Adam Nevill offers up a tale called Doll Hands that revisits familiar tropes, but which manages to keep post-apocalyptic cannibalism interesting. Thana Niveau was a definite favorite for me, with Guinea Pig Girl offering an interesting look at Japanese torture porn, personal obsession, and unexpected consequences. Elizabeth Stottwas another favorite, inviting us to Touch Me With Your Cold, Hard Fingers, a story that puts a fantastic twist on jealousy, sex dolls, and revenge.
The Arse-Licker by Stephen Volk is a complete gross-out that exploits the darkest side of office politics to make the corporate arse-licking truly earn his brand. Someone To Watch Over You was an old fashioned sort of ghost story, creepy and unsettling, with Marie O'Regan mixing a little sorrow in with her horror. With characters named Cecelia J. Burden and Andrew Blithe, Namesake was an interesting tale from V.H. Leslie that indulges in its own word-play.
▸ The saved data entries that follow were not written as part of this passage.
Lemma setN_ok n : 2 ≤ n ≤ 7 → setter 1 n (λ bits pos, setN bits (2 ^ n - 1) pos).
Proof.
  intros Hn bits pos Hpos Hlen Hz. destruct (pos_split pos Hpos) as (Hp & Hp8 & Hpk).
  unfold setN. rewrite set_at_ok by lia. cbn [mbind GoRes_bind].
  set (hi := wrap8 (Z.shiftr _ 8)).
  assert (Hhi : ∀ j, 0 ≤ j < 8 → Z.testbit hi j = (j <? pos mod 8 + n - 8))
    by (intros j Hj; apply high_mask; lia).
  assert (Hlo : ∀ m j, m = Z.min n (8 - pos mod 8) → 0 ≤ j < 8 →
            Z.testbit (wrap8 (Z.shiftl (2 ^ n - 1) (pos mod 8) mod 2 ^ 16)) j =
            (pos mod 8 <=? j) && (j <? pos mod 8 + m)).
  { intros m j -> Hj. unfold wrap8. rewrite !Z.mod_pow2_bits_low by lia.
    pose proof (low_mask (pos mod 8) n j Hp8 ltac:(lia) Hj) as E. unfold wrap8 in E.
    rewrite Z.mod_pow2_bits_low in E by lia. rewrite E. f_equal.
    destruct (Z.ltb_spec j (pos mod 8 + n)), (Z.ltb_spec j (pos mod 8 + Z.min n (8 - pos mod 8)));
      try done; lia. }
  destruct (Z.leb_spec (pos mod 8 + n) 8) as [Hfit|Hfit].
  - assert (hi = 0) as ->.
    { apply Z.bits_inj_0. intros j. destruct (Z.ltb_spec j 0); [by apply Z.testbit_neg_r|].
      destruct (Z.ltb_spec j 8).
      - rewrite Hhi by lia. destruct (Z.ltb_spec j (pos mod 8 + n - 8)); [lia|done].
      - apply Z.mod_pow2_bits_high. lia. }
    cbn. eexists; split; [done|]. apply mark_low; try lia. intros j Hj. apply Hlo; lia.
  - destruct (Z.eqb_spec hi 0) as [E|_].
    { specialize (Hhi 0 ltac:(lia)). rewrite E in Hhi. cbn in Hhi.
      destruct (Z.ltb_spec 0 (pos mod 8 + n - 8)); [done|lia]. }
    cbn [negb].
    assert (Hm : marks bits
      (<[Z.to_nat (pos / 8) := Z.lor (nth (Z.to_nat (pos / 8)) bits 0)
           (wrap8 (Z.shiftl (2 ^ n - 1) (pos mod 8) mod 2 ^ 16))]> bits)
      pos (pos + (8 - pos mod 8))) by (apply mark_low; try lia; intros j Hj; apply Hlo; lia).
    replace (pos + (8 - pos mod 8)) with (8 * (pos / 8 + 1)) in Hm by lia.
    rewrite set_at_ok by (destruct Hm; lia). eexists; split; [done|].
    eapply marks_trans; [|exact Hm|].
    2: { replace (pos + n) with (8 * (pos / 8 + 1) + (pos mod 8 + n - 8)) by lia.
         apply mark_byte; [destruct Hm; lia | by eapply next_byte_zeros | lia | done]. }
    lia.
Qed.

(** Filling the byte of [pos] from [pos] on, as [set8] and [set16] start *)
Lemma fill_byte bits pos :
  0 ≤ pos → pos / 8 < zlen bits → zeros_from bits pos →
  ∃ bits', set_at bits (pos / 8) (λ b, Z.lor b (wrap8 (Z.shiftl 255 (pos mod 8)))) = Ret bits' ∧
    marks bits bits' pos (8 * (pos / 8 + 1)) ∧ zeros_from bits' (8 * (pos / 8 + 1)) ∧
    zlen bits' = zlen bits.
Proof.
  intros Hpos Hlen Hz. destruct (pos_split pos Hpos) as (Hp & Hp8 & Hpk).
  rewrite set_at_ok by lia. eexists; split; [done|].
  assert (Hm : marks bits (<[Z.to_nat (pos / 8) := Z.lor (nth (Z.to_nat (pos / 8)) bits 0)
                               (wrap8 (Z.shiftl 255 (pos mod 8)))]> bits)
                 pos (pos + (8 - pos mod 8))).
  { apply mark_low; try lia. intros j Hj. rewrite (low_mask (pos mod 8) 8) by lia.
    destruct (Z.ltb_spec j (pos mod 8 + 8)), (Z.ltb_spec j (pos mod 8 + (8 - pos mod 8)));
      try done; lia. }
  replace (pos + (8 - pos mod 8)) with (8 * (pos / 8 + 1)) in Hm by lia.
  split; [done|]. split; [by eapply next_byte_zeros|]. apply Hm.
Qed.

(** The complement of the mask: the first bits of a byte *)
Lemma rest_mask r j :
  0 ≤ r < 8 → 0 ≤ j < 8 →
  Z.testbit (Z.lxor (wrap8 (Z.shiftl 255 r)) 255) j = (j <? r).
Proof.
  intros Hr Hj. rewrite Z.lxor_spec, (low_mask r 8) by lia.
  change 255 with (Z.ones 8). rewrite Z.testbit_ones_nonneg by lia.
  destruct (Z.leb_spec r j), (Z.ltb_spec j (r + 8)), (Z.ltb_spec j 8), (Z.ltb_spec j r); cbn;
    try done; lia.
Qed.
(* ===== verification/EvmExecOk.v ===== *)
(** * The virtual machine: instructions are safe

    Each instruction of [instructions.go] and [eips.go] runs without a panic on a
    state whose stack and memory the interpreter has checked and sized for it, keeps
    the invariants of the frame, and adds no more gas than was reserved for it.  In a
    static frame it changes the state only in ways that static calls may. *)

From S2P Require Import Prelude OpCodes EvmBase EvmData EvmGas EvmPrecompiles EvmCalls.
From S2P Require Import EvmInstr EvmTable EvmRun EvmAnalysis EvmPrecompilesOk EvmWp EvmCallsOk.
From S2P Require Import EvmGasOk EvmMemOk.

Section exec.
Context `{Uint256, !Uint256Laws H, Params, !ParamsLaws H0, Geth, !GethLaws H1, PrecompileCrypto,
  !PrecompileLaws H1 H2,
  FakeDB, !DbLaws H3, !Env}.
Variable R : db → db → Prop.
Context {SL : StaticLaws R}.

(** ** Kinds of instructions *)

Definition plain (pops pushes : Z) : kind := mkKind pops pushes None no_reserve false.
Definition sized (pops pushes : Z) (f : memorySizeFunc) : kind :=
  mkKind pops pushes (Some f) no_reserve false.
Definition ending (pops : Z) (M : option memorySizeFunc) : kind :=
  mkKind pops 0 M no_reserve true.
Definition calling (pops : Z) (f : memorySizeFunc) (stip : list U → Z) : kind :=
  mkKind pops 1 (Some f) (call_reserve stip) false.

Lemma post_next_con K s s' ret :
  st_ok s → k_final K = false → 0 ≤ reserve K s →
  0 ≤ pc s' < 2 ^ 64 → zlen (Stack s') ≤ 1024 →
  con_ok (Con s') → Gas (Con s') + lastGasCost (Mem s') ≤ potential s + reserve K s →
  potential s + reserve K s ≤ 2 ^ 46 →
  mem_ok (Mem s') → evm_step R (evm s) (evm s') → exec_post R K s (s', (ret, None)).
Proof.
  intros Hs Hf Hr Hpc Hst Hc Hg Hmax Hm He. split; [done|]. split; [done|].
  split; [|done]. split; try done; [apply He|]. unfold potential in *. lia.
Qed.

Lemma post_next K s s' ret :
  st_ok s → k_final K = false → 0 ≤ reserve K s → potential s + reserve K s ≤ 2 ^ 46 →
  0 ≤ pc s' < 2 ^ 64 → zlen (Stack s') ≤ 1024 → Con s' = Con s →
  zlen (store (Mem s')) ≤ MaxMemory → lastGasCost (Mem s') = lastGasCost (Mem s) →
  evm_step R (evm s) (evm s') → exec_post R K s (s', (ret, None)).
Proof.
  intros Hs Hf Hr Hmax Hpc Hst Ec Hm El He. apply post_next_con; try done.
  - rewrite Ec. apply Hs.
  - unfold potential. rewrite Ec, El. lia.
  - split; [done|]. rewrite El. apply Hs.
Qed.

Lemma post_throw_gas K s s' ret e :
  st_ok s → 0 ≤ reserve K s → Gas (Con s') = Gas (Con s) →
  zlen (Stack s') ≤ 1024 → zlen (store (Mem s')) ≤ MaxMemory → evm_step R (evm s) (evm s') →
  exec_post R K s (s', (ret, Some e)).
Proof.
  intros Hs Hr Ec Hst Hm He. split; [done|]. pose proof (potential_gas s Hs).
  unfold gas_ok. rewrite Ec. split_and!; lia || done.
Qed.

Lemma post_throw K s s' ret e :
  st_ok s → 0 ≤ reserve K s → Con s' = Con s →
  zlen (Stack s') ≤ 1024 → zlen (store (Mem s')) ≤ MaxMemory → evm_step R (evm s) (evm s') →
  exec_post R K s (s', (ret, Some e)).
Proof. intros Hs Hr Ec Hst Hm He. apply post_throw_gas; congruence || done. Qed.

(** ** Instructions on the stack *)

(** Starts the proof for an instruction that reads [k] operands. *)
Tactic Notation "op_start" integer(k) :=
  intros n run [p st m c e] Hrun Hs Hin Hop Hmem Hres Hpot Hn;
  unfold in_stack in Hin; cbn [k_pops k_pushes plain sized ending calling Stack] in Hin;
  do k (destruct st as [|? st]; [exfalso; unfold zlen in Hin; cbn in Hin; lia|]);
  unfold zlen in Hin; cbn [length] in Hin.
(* ===== verification/StateFakeDB.v ===== *)
(** * The state of the virtual machine: [state/fakedb.go]

    [FakeDB] reads accounts and storage from the state tree at a fixed root; the methods
    that would change the state are not implemented and only log, the refund counter
    apart.  The tree is the interface [StateTree], whose methods return the value or
    an error; a nil [*big.Int] is [None]. *)

From S2P Require Import Prelude Digits EvmBase EvmData EvmGas EvmPrecompiles EvmAnalysis EvmWp.

(** The methods of [merkletree.StateTree] the database calls; [None] is an error. *)
Class StateTree := {
  tree_GetBalance : Address → bytes → option Z;
  tree_GetNonce : Address → bytes → option Z;
  tree_GetCodeHash : Address → bytes → option bytes;
  tree_GetCode : Address → bytes → option bytes;
  tree_GetStorageAt : Address → Z → bytes → option Z
}.

(** [common.BytesToHash] and [common.Hash.Big] of go-ethereum *)
Class GethCommon := {
  BytesToHash : bytes → Hash;
  hash_Big : Hash → Z
}.

Record FakeDBState := mkFakeDB {
  stateRoot : bytes;
  refund : Z
}.

Section fakedb.
Context `{StateTree, GethCommon}.

Definition SetStateRoot (root : bytes) (f : FakeDBState) : FakeDBState :=
  mkFakeDB root (refund f).

Definition fake_GetBalance (f : FakeDBState) (address : Address) : option Z :=
  tree_GetBalance address (stateRoot f).

Definition fake_GetNonce (f : FakeDBState) (address : Address) : Z :=
  match tree_GetNonce address (stateRoot f) with
  | None => 0
  | Some nonce => wrap64 (Z.abs nonce)
  end.

(** An error leaves a nil slice. *)
Definition fake_GetCodeHash (f : FakeDBState) (address : Address) : Hash :=
  BytesToHash (default [] (tree_GetCodeHash address (stateRoot f))).

Definition fake_GetCode (f : FakeDBState) (address : Address) : bytes :=
  default [] (tree_GetCode address (stateRoot f)).

Definition fake_GetCodeSize (f : FakeDBState) (address : Address) : Z :=
  zlen (fake_GetCode f address).

Definition fake_AddRefund (f : FakeDBState) (gas : Z) : FakeDBState :=
  mkFakeDB (stateRoot f) (refund f +₆₄ gas).

(** The counter wraps around below zero. *)
Definition fake_SubRefund (f : FakeDBState) (gas : Z) : FakeDBState :=
  mkFakeDB (stateRoot f) (refund f -₆₄ gas).

Definition fake_GetRefund (f : FakeDBState) : Z := refund f.

Definition fake_GetCommittedState (f : FakeDBState) (_ : Address) (_ : Hash) : Hash := zero_hash.

(** [storage.Bytes()] of a nil [*big.Int] dereferences it. *)
Definition fake_GetState (f : FakeDBState) (address : Address) (hash : Hash) :
    GoRes EvmErr Hash :=
  match tree_GetStorageAt address (hash_Big hash) (stateRoot f) with
  | None => Panic
  | Some storage => Ret (BytesToHash (digits 256 (Z.abs storage)))
  end.

(** [GetBalance(address).Int64() == 0]: the low 64 bits of the balance are zero; a nil
    balance is dereferenced. *)
Definition balance_is_zero (f : FakeDBState) (address : Address) : GoRes EvmErr bool :=
  match fake_GetBalance f address with
  | None => Panic
  | Some b => Ret (wrap64 b =? 0)
  end.

(** [&&] does not evaluate the balance of an account with a nonce. *)
Definition fake_Exist (f : FakeDBState) (address : Address) : GoRes EvmErr bool :=
  if negb (fake_GetNonce f address =? 0) then Ret true
  else
    zero ← balance_is_zero f address;
    Ret (negb (zero && bool_decide (fake_GetCodeHash f address = zero_hash))).

Definition fake_Empty (f : FakeDBState) (address : Address) : GoRes EvmErr bool :=
  if negb (fake_GetNonce f address =? 0) then Ret true
  else
    zero ← balance_is_zero f address;
    Ret (negb (zero && bool_decide (fake_GetCodeHash f address = zero_hash))).

(** The value of a method, unless it panics *)
Definition answered {A} (r : GoRes EvmErr A) : option A :=
  match r with Ret a => Some a | _ => None end.

(** The methods that are not implemented keep the database. *)
Definition not_implemented {A} (f : FakeDBState) (_ : A) : FakeDBState := f.

(** The database as the interface of the machine *)
Definition StateFakeDB : FakeDB := {|
  db := FakeDBState;
  CreateAccount := not_implemented;
  SubBalance := λ f _, not_implemented f;
  AddBalance := λ f _, not_implemented f;
  GetBalance := fake_GetBalance;
  GetNonce := fake_GetNonce;
  SetNonce := λ f _, not_implemented f;
  GetCodeHash := fake_GetCodeHash;
  GetCode := fake_GetCode;
  SetCode := λ f _, not_implemented f;
  GetCodeSize := fake_GetCodeSize;
  AddRefund := fake_AddRefund;
  SubRefund := fake_SubRefund;
  GetCommittedState := fake_GetCommittedState;
  GetState := λ f a h, answered (fake_GetState f a h);
  SetState := λ f _ _, not_implemented f;
  GetTransientState := λ _ _ _, zero_hash;
  SetTransientState := λ f _ _, not_implemented f;
  Suicide := not_implemented;
  HasSuicided := λ _ _, false;
  Exist := λ f a, answered (fake_Exist f a);
  Empty := λ f a, answered (fake_Empty f a);
  AddressInAccessList := λ _ _, false;
  SlotInAccessList := λ _ _ _, (false, false);
  AddAddressToAccessList := not_implemented;
  AddSlotToAccessList := λ f _, not_implemented f;
  RevertToSnapshot := not_implemented;
  Snapshot := λ f, (f, 0);
  AddLog := not_implemented;
  AddPreimage := λ f _, not_implemented f
|}.

(** What [FakeDB] says of an account, when the tree answers: [Exist] holds unless the
    nonce, the low 64 bits of the balance and the code hash are all zero, so an account
    with only a balance of a multiple of [2 ^ 64] wei does not exist; [Empty] has the
    same value, so every account that exists is reported empty. *)
Theorem FakeDB_accounts f a n b h :
  tree_GetNonce a (stateRoot f) = Some n → tree_GetBalance a (stateRoot f) = Some b →
  fake_GetCodeHash f a = h →
  fake_Exist f a =
    Ret (negb ((wrap64 (Z.abs n) =? 0) && (wrap64 b =? 0) && bool_decide (h = zero_hash))) ∧
  fake_Empty f a = fake_Exist f a ∧
  (n = 0 → h = zero_hash → (2 ^ 64 | b) → fake_Exist f a = Ret false).
Proof.
  intros En Eb Eh.
  assert (E : fake_Exist f a =
    Ret (negb ((wrap64 (Z.abs n) =? 0) && (wrap64 b =? 0) && bool_decide (h = zero_hash)))).
  { unfold fake_Exist, fake_GetNonce, balance_is_zero, fake_GetBalance.
    rewrite En, Eb, Eh. by destruct (wrap64 (Z.abs n) =? 0). }
  split; [done|]. split; [done|]. intros -> -> Hb. rewrite E.
  unfold wrap64. rewrite (proj2 (Z.mod_divide b (2 ^ 64) ltac:(done)) Hb).
  by rewrite bool_decide_true.
Qed.

End fakedb.

(** ** SSTORE *)

Section sstore.
Context `{Uint256, Params, Geth, StateTree, GethCommon}.
#[local] Existing Instance StateFakeDB.
Context `{!Env}.

(** On [FakeDB], pricing an SSTORE under EIP-2929 panics: the access list never has
    the address of the contract, so for every frame with two operands and more gas than
    the sentry, when the tree answers for the slot, [makeGasSStoreFunc] ends in the panic
    it calls impossible. *)
Theorem FakeDB_sstore_panics r size (s : St) x y st :
  Stack s = x :: y :: st → SstoreSentryGasEIP2200 < Gas (Con s) →
  is_Some (GetState (StateDB (evm s)) (self (Con s)) (u_Bytes32 x)) →
  makeGasSStoreFunc r size s =
    Raised (NotListed (StateDB (evm s)) (self (Con s)) (u_Bytes32 x)).
Proof.
  intros Est Hgas [v Ev]. destruct s as [p st' m c e]. cbn in Est, Hgas, Ev. subst st'.
  unfold makeGasSStoreFunc. exec. cbn [Con Gas]. rewrite (proj2 (Z.leb_gt _ _)) by done.
  unfold back, address, Back, index. change (Z.to_nat 1) with 1%nat. change (Z.to_nat 0) with 0%nat.
  cbn -[answered fake_GetState]. by rewrite Ev.
Qed.

End sstore.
Wrapping things up for me, The Magician Kelso Dennett by Stephen Volk was a great story about a small town that's seen better days, until a Criss Angel type magician returns home to film the greatest stunt ever . . . one that ends 40 days later with a great twist.
Johnny Mains has done a great job here of mixing authors, genres, and styles, offering up a Best British Horror 2014 anthology that has a little bit to offer for every fan of the genre.